• **Work to complete**
Go through the entries below and return every line that contains "threads".

━━━━━ Records for this exercise

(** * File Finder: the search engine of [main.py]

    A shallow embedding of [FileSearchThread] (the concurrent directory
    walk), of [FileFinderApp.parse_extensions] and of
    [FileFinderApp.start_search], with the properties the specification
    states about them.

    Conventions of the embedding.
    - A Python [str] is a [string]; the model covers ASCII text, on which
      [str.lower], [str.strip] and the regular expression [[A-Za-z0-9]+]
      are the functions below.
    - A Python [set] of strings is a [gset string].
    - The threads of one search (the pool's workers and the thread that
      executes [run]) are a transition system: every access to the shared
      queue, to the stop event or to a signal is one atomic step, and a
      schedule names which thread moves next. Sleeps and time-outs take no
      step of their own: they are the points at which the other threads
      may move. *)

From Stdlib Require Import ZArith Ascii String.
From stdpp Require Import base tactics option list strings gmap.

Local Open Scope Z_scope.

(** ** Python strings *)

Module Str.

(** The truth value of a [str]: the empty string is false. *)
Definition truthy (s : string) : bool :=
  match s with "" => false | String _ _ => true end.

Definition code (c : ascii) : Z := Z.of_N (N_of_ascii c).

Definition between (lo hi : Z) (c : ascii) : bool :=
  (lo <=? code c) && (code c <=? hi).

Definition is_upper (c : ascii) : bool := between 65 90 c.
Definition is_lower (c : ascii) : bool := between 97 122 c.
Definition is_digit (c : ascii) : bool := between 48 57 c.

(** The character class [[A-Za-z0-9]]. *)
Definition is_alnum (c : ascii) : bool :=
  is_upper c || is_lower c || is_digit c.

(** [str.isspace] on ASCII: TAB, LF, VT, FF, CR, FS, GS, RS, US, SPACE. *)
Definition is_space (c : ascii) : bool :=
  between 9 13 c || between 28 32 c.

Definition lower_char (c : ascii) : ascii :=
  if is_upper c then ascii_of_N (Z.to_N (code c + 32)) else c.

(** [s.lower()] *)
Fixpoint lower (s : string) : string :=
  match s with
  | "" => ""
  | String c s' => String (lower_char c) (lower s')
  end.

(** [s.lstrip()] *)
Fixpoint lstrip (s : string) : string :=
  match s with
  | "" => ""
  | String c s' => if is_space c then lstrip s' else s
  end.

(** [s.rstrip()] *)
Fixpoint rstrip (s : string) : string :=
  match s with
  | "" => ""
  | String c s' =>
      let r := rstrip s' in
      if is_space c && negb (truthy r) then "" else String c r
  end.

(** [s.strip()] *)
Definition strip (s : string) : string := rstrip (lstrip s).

━━━━━━━━━━

• **Written answer**
    - The threads of one search (the pool's workers and the thread that
      step of their own: they are the points at which the other threads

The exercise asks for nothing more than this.